Ontem, foi dia de verificações técnicas, último passo antes da partida do PAX Rally Lisboa-Portimão. Bem cedo pela manhã, no cenário do Parque Eduardo VII, mecânicos ultimaram os pormenores em carros e motas. A um dia do arranque, o impacto mediático e interesse do público torna a prova mais aliciante para pilotos e equipas.
O francês Luc Alphand, da Mitsubishi, diz que o objectivo é “sempre ganhar”, particularmente quando “ se está numa equipa com tradição vencedora”. A oposição dará “luta renhida” e é “muito forte”, afirma, a começar pelos companheiros de equipa. Um deles é o espanhol “Nani” Roma que está entusiasmado por actuar em Portugal, onde as especiais são “curtas e muito técnicas”, facto que lhe agrada particularmente e faz com que a prova de todo-terreno se assemelhe a uma corrida de WRC.

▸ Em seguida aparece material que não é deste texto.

(** X4: the LZH result is a function of the cursor, the length of the
    data and four header fields: header_size, header_checksum,
    compressed_size and level_identifier.  The method id, the
    uncompressed size, the timestamp, the attribute and every byte after
    the header, the absorbed last byte included, have no influence: two
    files that agree on the former build the same chunk, returned by both
    when it is not empty and refused with the format error for both when
    it is. *)
Theorem lzh_result_depends_on_four_fields (f g : File) (start : Z) :
  available 21 f -> available 21 g ->
  pos f = pos g ->
  length (content f) = length (content g) ->
  slice 0 1 f = slice 0 1 g ->
  slice 1 1 f = slice 1 1 g ->
  slice 7 4 f = slice 7 4 g ->
  slice 20 1 f = slice 20 1 g ->
  let header := header_at LZHHandler.HEADER_STRUCT LITTLE f in
  let e := absorb_terminator (source_length f)
             (Z.of_nat (pos f) + LZHHandler.real_header_size header
              + field header "compressed_size") in
  yields (LZHHandler.calculate_chunk start f) start e
  /\ yields (LZHHandler.calculate_chunk start g) start e.
Proof.
  intros Hf Hg Hpos Hlen H0 H1 H7 H20.
  assert (Hfield : forall name off w,
            field_offset name LZHHandler.HEADER_STRUCT = Some (off, UInt w) ->
            (off + w <=? 21)%nat = true ->
            slice off w f = slice off w g ->
            field (header_at LZHHandler.HEADER_STRUCT LITTLE f) name
            = field (header_at LZHHandler.HEADER_STRUCT LITTLE g) name).
  { intros name off w Ho Hle Hs. apply Nat.leb_le in Hle.
    rewrite (field_header_at _ LITTLE f name off w Ho) by exact Hle.
    rewrite (field_header_at _ LITTLE g name off w Ho) by exact Hle.
    now rewrite Hs. }
  pose proof (Hfield "header_size"%string 0%nat 1%nat eq_refl eq_refl H0) as Ehs.
  pose proof (Hfield "header_checksum"%string 1%nat 1%nat eq_refl eq_refl H1) as Ecs.
  pose proof (Hfield "compressed_size"%string 7%nat 4%nat eq_refl eq_refl H7) as Ecomp.
  pose proof (Hfield "level_identifier"%string 20%nat 1%nat eq_refl eq_refl H20) as Elev.
  intros header e. split.
  - rewrite (lzh_calculate_chunk_run f start Hf). apply built_yields.
  - rewrite (lzh_calculate_chunk_run g start Hg).
    unfold LZHHandler.real_header_size, source_length.
    rewrite <- Ehs, <- Ecs, <- Ecomp, <- Elev, <- Hpos, <- Hlen. apply built_yields.
Qed.

Lemma lzh_result_depends_on_four_fields_witness :
  returns (LZHHandler.calculate_chunk 2 lzh_level1_sample) (Some (mkValidChunk 2 30))
  /\ returns (LZHHandler.calculate_chunk 2 lzh_level1_variant) (Some (mkValidChunk 2 30)).
Proof.
  assert (Hf : available 21 lzh_level1_sample) by (unfold available; simpl; lia).
  assert (Hg : available 21 lzh_level1_variant) by (unfold available; simpl; lia).
  destruct (lzh_result_depends_on_four_fields lzh_level1_sample lzh_level1_variant 2
              Hf Hg eq_refl eq_refl eq_refl eq_refl eq_refl eq_refl)
    as [[Hchunk _] [Hchunk' _]].
  split; [apply Hchunk | apply Hchunk']; vm_compute; reflexivity.
Defined.

(** X5: sizes of an LZH chunk.  For every level other than 2 (levels 3
    and above are treated like 0 and 1) the header size used is
    header_size + 2, between 2 and 257; for level 2 it is at most 65535.
    The chunk that the calculator builds, returned unless it is empty,
    ends at or after the cursor and at most 65535 + (2^32 - 1) + 1 bytes
    after it. *)
Theorem lzh_chunk_length_bounds (f : File) (start : Z) :
  available 21 f ->
  let header := header_at LZHHandler.HEADER_STRUCT LITTLE f in
  (field header "level_identifier" <> 2 ->
     LZHHandler.real_header_size header = field header "header_size" + 2
     /\ 2 <= LZHHandler.real_header_size header <= 257)
  /\ (field header "level_identifier" = 2 ->
      0 <= LZHHandler.real_header_size header <= 65535)
  /\ (let e := absorb_terminator (source_length f)
                (Z.of_nat (pos f) + LZHHandler.real_header_size header
                 + field header "compressed_size") in
      yields (LZHHandler.calculate_chunk start f) start e
      /\ Z.of_nat (pos f) <= e <= Z.of_nat (pos f) + 4295032831).
Proof.
  intros Hav header.
  assert (Hhs : 0 <= field header "header_size" < 256)
    by (apply (lzh_field_u8 f "header_size" 0); [reflexivity | lia]).
  assert (Hck : 0 <= field header "header_checksum" < 256)
    by (apply (lzh_field_u8 f "header_checksum" 1); [reflexivity | lia]).
  assert (Hcs : 0 <= field header "compressed_size" < 256 ^ Z.of_nat 4)
    by (apply (field_uint_range _ LITTLE f "compressed_size" 7 4); [reflexivity | simpl; lia]).
  change (256 ^ Z.of_nat 4) with 4294967296 in Hcs.
  assert (Hother : field header "level_identifier" <> 2 ->
                   LZHHandler.real_header_size header = field header "header_size" + 2).
  { intros Hne. unfold LZHHandler.real_header_size, LZHHandler.PADDING_LEN.
    destruct (Z.eqb_spec (field header "level_identifier") 2); [contradiction | reflexivity]. }
  assert (Htwo : field header "level_identifier" = 2 ->
                 LZHHandler.real_header_size header
                 = field header "header_size" + 256 * field header "header_checksum").
  { intros He. unfold LZHHandler.real_header_size. rewrite He. simpl (2 =? 2). cbv iota.
    rewrite Z.shiftl_mul_pow2 by lia. change (2 ^ 8) with 256. lia. }
  split; [|split].
  - intros Hne. rewrite (Hother Hne). split; [reflexivity | lia].
  - intros He. rewrite (Htwo He). lia.
  - cbv zeta.
    split; [rewrite (lzh_calculate_chunk_run f start Hav); apply built_yields|].
    assert (Hrange : 0 <= LZHHandler.real_header_size header <= 65535).
    { destruct (Z.eq_dec (field header "level_identifier") 2) as [He | Hne];
        [rewrite (Htwo He) | rewrite (Hother Hne)]; lia. }
    remember (LZHHandler.real_header_size header) as hs.
    remember (field header "compressed_size") as cs.
    unfold absorb_terminator.
    destruct (Z.eqb_spec (source_length f - (Z.of_nat (pos f) + hs + cs)) 1); lia.
Qed.

Lemma lzh_chunk_length_bounds_witness :
  returns (LZHHandler.calculate_chunk 0 lzh_level2_sample) (Some (mkValidChunk 0 264))
  /\ 0 <= 264 <= 4295032831.
Proof.
  assert (Hav : available 21 lzh_level2_sample) by (unfold available; simpl; lia).
  destruct (lzh_chunk_length_bounds lzh_level2_sample 0 Hav) as (_ & _ & [Hret _] & Hb).
  split; [apply Hret; vm_compute; reflexivity | exact Hb].
Defined.

Lemma matches_length p : forall data,
  Yara.matches p data = true -> (length p <= length data)%nat.
Proof.
  induction p as [|a p IH]; intros [|b data] H; simpl in *; try lia; try discriminate.
  apply andb_true_iff in H. destruct H as [_ H]. apply IH in H. lia.
Qed.

Lemma matches_nth_error p : forall data i a,
  Yara.matches p data = true ->
  nth_error p i = Some a ->
  exists b, nth_error data i = Some b /\ Yara.atom_matches a b = true.
Proof.
  induction p as [|a0 p IH]; intros [|b0 data] i a H Hi; simpl in H.
  - destruct i; discriminate.
  - destruct i; discriminate.
  - discriminate.
  - apply andb_true_iff in H. destruct H as [Ha H].
    destruct i as [|i]; simpl in Hi |- *.
    + injection Hi as <-. exists b0. auto.
    + now apply (IH data i a).
Qed.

Nas duas rodas não se espera uma corrida menos dura e disputada. Um dos candidatos é Cyril Depres da KTM RedBull. O francês destacou a “boa capacidade” de Portugal a organizar provas “atractivas” para os pilotos. O facto de não estar a correr no deserto representa um desafio, porque “não se pode andar sempre a ‘abrir’” e o “piloto tem um papel decisivo”. Manifestou, ainda, o desejo de “fazer esquecer o início do ano”.